Il y a des passages qui attirent particulièrement, qui font l'effet un peu de vitraux, comme celui où Nellie, Nellie d'Arkadelphie, s'apprête à jouer au bridge avec les riches veuves de je ne sais quelle ville. Ou bien le passage décrivant le défilé de l'American Legion devant une banque et la première rencontre de Lafe et Dudley. Ou encore le passage qui décrit l'arrivée de Lafe à Kenosha : il descend d'un superbe train aérodynamique, avec un costume bleu croisé, de grandes bottes, des lunettes à monture d'écaille, les cheveux longs et un bouc. Et il pose sur le sol sa canne et s'avance, le regard fixe. Qu'en pensez-vous ? Et Lafe de dire : « C'est formidable. C'est inexplicablement formidable ! » Il y a aussi le passage où Lawrence Vail apporte un pigeon qui saigne du rectum ; Lafe, plein de compassion, le prend, l'examine avec révérence et puis, sans explication, tord le cou du pigeon en disant mystérieusement : Hémorroïdes !

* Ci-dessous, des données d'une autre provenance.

(** What [main] printed does not include the success banner when [main]
    stops at Step 4. *)
Lemma main_stops_at_step4 d s0 s1 s2 o e :
  MIMIC4Dataset "/path/to/mimiciv/"
    ["diagnoses_icd"; "procedures_icd"; "prescriptions"] true false = inr d ->
  set_task d "in_hospital_mortality_mimic4_fn" = inr s0 ->
  stat_code_mapping s0 "NDC" "ATC" (Some 3) = inr s1 ->
  stat_code_mapping s1 "ICD9CM" "ICD10CM" None = inr s2 ->
  step4 s2 = (o, inl e) ->
  outcome main = inl e ∧
  ∃ before, output main = before ++ o ∧ banner ∉ before.
Proof.
  intros Hl Ht Hm Hi H4. unfold main, step1, step2, step3.
  rewrite Hl; cbn -[step4]. rewrite Ht; cbn -[step4].
  rewrite Hm; cbn -[step4]. rewrite Hi; cbn -[step4].
  rewrite H4; cbn. split; [reflexivity |].
  eexists (_ :: _ :: _ :: _ :: _ :: _ :: _ :: _ :: _ :: _ :: _ :: _ :: _ ::
           _ :: _ :: _ :: _ :: _ :: _ :: []).
  split; [reflexivity |]. apply not_printed. vm_compute. reflexivity.
Qed.

(** C9. When the task step returns an empty sample collection and the
    later toolkit calls return (the code mapping keeping the number of
    samples), Step 4 raises [ZeroDivisionError] at its first percentage,
    right after announcing the split; [main] raises it, the success
    banner is never printed, and the exception leaves the script as an
    unexpected error. The label distribution of Step 6 is guarded: on
    the empty collection it prints nothing and returns. *)
Theorem C9_empty_collection_divides_by_zero d s0 s1 s2 train_ds val_ds test_ds :
  MIMIC4Dataset "/path/to/mimiciv/"
    ["diagnoses_icd"; "procedures_icd"; "prescriptions"] true false = inr d ->
  set_task d "in_hospital_mortality_mimic4_fn" = inr s0 ->
  samples s0 = [] ->
  stat_code_mapping s0 "NDC" "ATC" (Some 3) = inr s1 ->
  stat_code_mapping s1 "ICD9CM" "ICD10CM" None = inr s2 ->
  length (samples s2) = length (samples s0) ->
  split_by_patient s2 ratios seed = inr (train_ds, val_ds, test_ds) ->
  outcome (step4 s2) = inl ZeroDivisionError
  ∧ last (output (step4 s2)) = Some (text "✓ Data split completed")
  ∧ outcome main = inl ZeroDivisionError
  ∧ (banner ∉ output main)
  ∧ handler_reraises ZeroDivisionError
  ∧ (banner ∉ fst script)
  ∧ label_distribution s2 = ([], inr tt).
Proof.
  intros Hl Ht Hnil Hm Hi Hlen Hp.
  assert (samples s2 = []) as Hnil2.
  { apply len_nil_inv. by rewrite Hlen, Hnil. }
  pose proof (step4_empty _ _ _ _ Hnil2 Hp) as H4.
  destruct (main_stops_at_step4 _ _ _ _ _ _ Hl Ht Hm Hi H4)
    as (Hout & before & Hbefore & Hnot).
  assert (banner ∉ output main) as Hnb.
  { rewrite Hbefore, elem_of_app. intros [Hin | Hin]; [done |].
    revert Hin. apply not_printed. vm_compute. reflexivity. }
  assert (handler_reraises ZeroDivisionError) as Hre.
  { unfold handler_reraises. rewrite script_unfold, Hout. reflexivity. }
  rewrite H4. repeat split; try done.
  - rewrite Hre. simpl. rewrite elem_of_app. intros [Hin | Hin]; [done |].
    revert Hin. apply not_printed. vm_compute. reflexivity.
  - unfold label_distribution. by rewrite Hnil2.
Qed.

End EmptyCollection.

(** C9 at a run whose labelling step returns no sample. *)
Lemma C9_witness :
  let tk := Demo.tk "/path/to/mimiciv/" (SampleDataset [] None) in
  outcome (@Mortality.main tk) = inl ZeroDivisionError
  ∧ Mortality.banner ∉ fst (@Mortality.script tk).
Proof.
  intros tk.
  pose proof (@C9_empty_collection_divides_by_zero tk
    (SampleDataset [] None) (SampleDataset [] None) (SampleDataset [] None)
    (SampleDataset [] None) [] [] []
    eq_refl eq_refl eq_refl eq_refl eq_refl eq_refl eq_refl) as HC9.
  split; apply HC9.
Defined.

Section Vocabulary.
Context `{Toolkit}.
Import Mortality.

Lemma vocab_line_absent task_ds key tmpl na :
  feature_entry task_ds key = None ->
  vocab_line task_ds key tmpl na = ([text na], inr tt).
Proof.
  unfold feature_entry, vocab_line. destruct (input_info task_ds) as [info |]; simpl.
  - by intros ->.
  - done.
Qed.

Lemma vocab_line_present task_ds key tmpl na entry vocab :
  feature_entry task_ds key = Some entry ->
  entry !! "vocab" = Some vocab ->
  vocab_line task_ds key tmpl na = ([Line tmpl [VInt (len vocab)]], inr tt).
Proof.
  unfold feature_entry, vocab_line. destruct (input_info task_ds) as [info |]; simpl.
  - by intros -> ->.
  - done.
Qed.

Lemma vocab_line_no_vocab task_ds key tmpl na entry :
  feature_entry task_ds key = Some entry ->
  entry !! "vocab" = None ->
  vocab_line task_ds key tmpl na = ([], inl (KeyError "'vocab'")).
Proof.
  unfold feature_entry, vocab_line. destruct (input_info task_ds) as [info |]; simpl.
  - by intros -> ->.
  - done.
Qed.

(** Under the side condition, a block prints exactly its expected line
    and returns. *)
Lemma vocab_line_expected task_ds key tmpl na :
  (∀ entry, feature_entry task_ds key = Some entry -> is_Some (entry !! "vocab")) ->
  vocab_line task_ds key tmpl na = ([expected_line task_ds key tmpl na], inr tt).
Proof.
  intros Hv. unfold expected_line.
  destruct (feature_entry task_ds key) as [entry |] eqn:He.
  - destruct (Hv entry eq_refl) as [vocab Hvocab].
    rewrite Hvocab. by eapply vocab_line_present.
  - by apply vocab_line_absent.
Qed.

(** C10, as amended. Provided every one of the three features that
    [input_info] holds has a ['vocab'] entry, the vocabulary-inspection
    step does not raise, and for each feature it prints the "N/A (not in
    input_info)" line when the collection has no [input_info] or
    [input_info] lacks the feature, and the size of the feature's
    vocabulary otherwise. *)
Theorem C10_vocabulary_step task_ds :
  (∀ key entry, key ∈ ["conditions"; "procedures"; "drugs"] ->
     feature_entry task_ds key = Some entry -> is_Some (entry !! "vocab")) ->
  outcome (step5 task_ds) = inr tt
  ∧ ∀ key tmpl na, (key, tmpl, na) ∈ features ->
      match feature_entry task_ds key with
      | None => text na ∈ output (step5 task_ds)
      | Some entry =>
          ∃ vocab, entry !! "vocab" = Some vocab
                   ∧ Line tmpl [VInt (len vocab)] ∈ output (step5 task_ds)
      end.
Proof.
  intros Hv.
  assert (step5 task_ds =
    ( [ text (NL +:+
          "[Step 5] Feature Tokenization - Inspecting Vocabulary Statistics...");
        rule "-";
        text "  Vocabulary Statistics:" ] ++
      ((λ '(key, tmpl, na), expected_line task_ds key tmpl na) <$> features) ++
      [ text (NL +:+
          "  Note: PyHealth's Vocab class can be used for detailed inspection:");
        text "    - vocab.word2idx: mapping from codes to indices";
        text "    - vocab.idx2word: mapping from indices to codes";
        text "    - vocab.size(): total vocabulary size" ],
      inr tt)) as Hstep.
  { unfold step5.
    rewrite !vocab_line_expected by (intros entry; apply Hv; repeat constructor).
    reflexivity. }
  rewrite Hstep. split; [reflexivity |].
  intros key tmpl na Hin. unfold output; cbv beta iota delta [fst].
  assert (expected_line task_ds key tmpl na ∈
            (λ '(key, tmpl, na), expected_line task_ds key tmpl na) <$> features)
    as Hexp.
  { apply list_elem_of_fmap. by exists (key, tmpl, na). }
  assert (key ∈ ["conditions"; "procedures"; "drugs"]) as Hkey.
  { unfold features in Hin. rewrite !elem_of_cons, elem_of_nil in Hin.
    destruct Hin as [[= -> _ _] | [[= -> _ _] | [[= -> _ _] | []]]];
      repeat constructor. }
  unfold expected_line in Hexp at 1.
  destruct (feature_entry task_ds key) as [entry |] eqn:He.
  - destruct (Hv key entry Hkey He) as [vocab Hvocab]. rewrite Hvocab in Hexp.
    exists vocab. split; [done |].
    rewrite !elem_of_app. right; by left.
  - rewrite !elem_of_app. right; by left.
Qed.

Cette Lettre à Lafayette sera, je crois, tout à la fois le déluge et l'arche. Les conditions météorologiques sont on ne peut plus favorables. Il suffit que quelqu'un déclenche le levier qui ouvrira les célestes écluses. Je crois que Dudley est l'homme qu'il faut. Sinon, il se trouvera bien quelque autre homme de génie pour le faire. Les jeunes gens d'Amérique se désespèrent : ils savent qu'il ne leur reste plus une chance. Ce n'est pas seulement que chaque jour la guerre approche plus près, c'est que, guerre ou pas guerre, tout cela ne peut que finir dans la violence.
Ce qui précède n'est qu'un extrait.